|
Stephen Quake knows firsthand the wrenching decision parents face when a doctor recommends an amniocentesis or chorionic villus sampling test to check for chromosomal abnormalities in a fetus. His wife underwent one of each test with her two pregnancies. The invasive tests use a needle to collect fetal cells through the mother's abdomen. Both tests carry a low, but real, risk of miscarriage (about 1 in 400). They are most often used to find out if a fetus has abnormal copy numbers of certain chromosomes, such as trisomy 21, which leads to Down syndrome, and trisomies 13 and 18, which have very low survival rates after birth.
So when Quake read an article about researchers trying to capture information from fetal DNA circulating in the mother's blood, he immediately saw a possibility for making the invasive tests obsolete.
Quake, an HHMI investigator at Stanford University, had recently published the first single-molecule DNA sequencing method. It occurred to him that he could harness the power of modern sequencing techniques to solve what is essentially a problem of counting molecules.
“Sequencing is going through an amazing revolution right now and there is opportunity for great creativity in using it for things other than straightforward genome sequencing,” he says. Quake's group devised a method to amplify fetal DNA from a mother's blood sample and sequence the millions of tiny DNA fragments. Next, they matched up each fragment to its corresponding chromosome—as if each fragment gets to vote for a particular chromosome.

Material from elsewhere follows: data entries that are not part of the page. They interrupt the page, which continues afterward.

(** * LuidFiles backend: chunked upload, quota ledger and share links

    A shallow embedding of the Motoko actor [src/backend/main.mo] and the
    properties of its chunked-transfer and storage-accounting engine.

    Conventions of the embedding:
    - Motoko [Nat] is [N]; [Nat32] ([UserId], [FileId]) is [N] below [2^32],
      and [+=] on it traps on overflow; [Int] is [Z]; [Text] is [string];
      [Blob] is a list of bytes.
    - [Map.empty/get/add/remove] of [mo:core/Map] are [gmap] with lookup,
      insert (which replaces) and delete.
    - The actor's mutable fields form the record [State]; every method is a
      computation [Exec A] that threads the state and may trap.  A trap of an
      update call discards the writes of that call ([call]).
    - [Time.now()] is constant during one message and is passed as [now].
    - The queries [listUsers] and [listFiles] and the three profile helpers
      at the end of the actor read the state without writing it and play no
      part below; the blob-storage and authorization mixins keep a state of
      their own. *)

From Stdlib Require Import NArith ZArith Strings.Byte Strings.Ascii.
From stdpp Require Import base option list gmap strings pretty sorting.

Local Open Scope N_scope.

(** ** Types *)

Abbreviation UserId := N (only parsing).
Abbreviation FileId := N (only parsing).
Abbreviation SessionToken := string (only parsing).
Abbreviation Blob := (list byte) (only parsing).
Abbreviation Chunk := (list byte) (only parsing).

Inductive Role := Master | Staff | Client.

Inductive UploadStatus := Pending | Complete.

#[global] Instance Role_eq_dec : EqDecision Role.
Proof. solve_decision. Defined.

#[global] Instance UploadStatus_eq_dec : EqDecision UploadStatus.
Proof. solve_decision. Defined.

Module UserProfile.
Record t := mk {
  id : UserId;
  username : string;
  role : Role;
  quota : N;
  usedBytes : N;
  gbAllocation : N }.
End UserProfile.

Module InternalUser.
Record t := mk {
  id : UserId;
  username : string;
  passwordHash : string;
  role : Role;
  gbAllocation : N;
  quota : N;
  usedBytes : N }.

(** [{ u with usedBytes = n }] *)
Definition with_usedBytes (u : t) (n : N) : t :=
  mk (id u) (username u) (passwordHash u) (role u) (gbAllocation u) (quota u) n.

(** [{ u with role }] *)
Definition with_role (u : t) (r : Role) : t :=
  mk (id u) (username u) (passwordHash u) r (gbAllocation u) (quota u) (usedBytes u).

(** [{ u with gbAllocation = g; quota = q }] *)
Definition with_gb_quota (u : t) (g q : N) : t :=
  mk (id u) (username u) (passwordHash u) (role u) g q (usedBytes u).
End InternalUser.

Module File.
Record t := mk {
  fileId : FileId;
  owner : UserId;
  filename : string;
  mimeType : string;
  totalSize : N;
  totalChunks : N;
  status : UploadStatus;
  created : Z;
  shareToken : option string }.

“Then we look for ‘voter fraud,’” he says. “In other words, is any sequence overrepresented, indicating that there are three copies of that chromosome rather than two?” In a 2008 pilot study, the method correctly identified the number of fetal chromosomes in 18 pregnancies—there were 12 cases of trisomy—and it worked as early as the 10th week of pregnancy. This work was published in October 2008 in Proceedings of the National Academy of Sciences.
Quake says the simple blood test could be available to doctors in the next couple of years. He thinks the test could work as early as the 7th or 8th week of pregnancy—the time when most women have their first prenatal doctor's visit. Such a test would carry no risk to the fetus and would allow families to make decisions about a trisomy pregnancy much earlier.
“What we went through as a family definitely sensitized me to the problem,” says Quake, the father of a 4-year-old boy and 7-year-old girl. “I still get e-mail every day from people who want to get the noninvasive test. It affects a lot of people.” —K.P.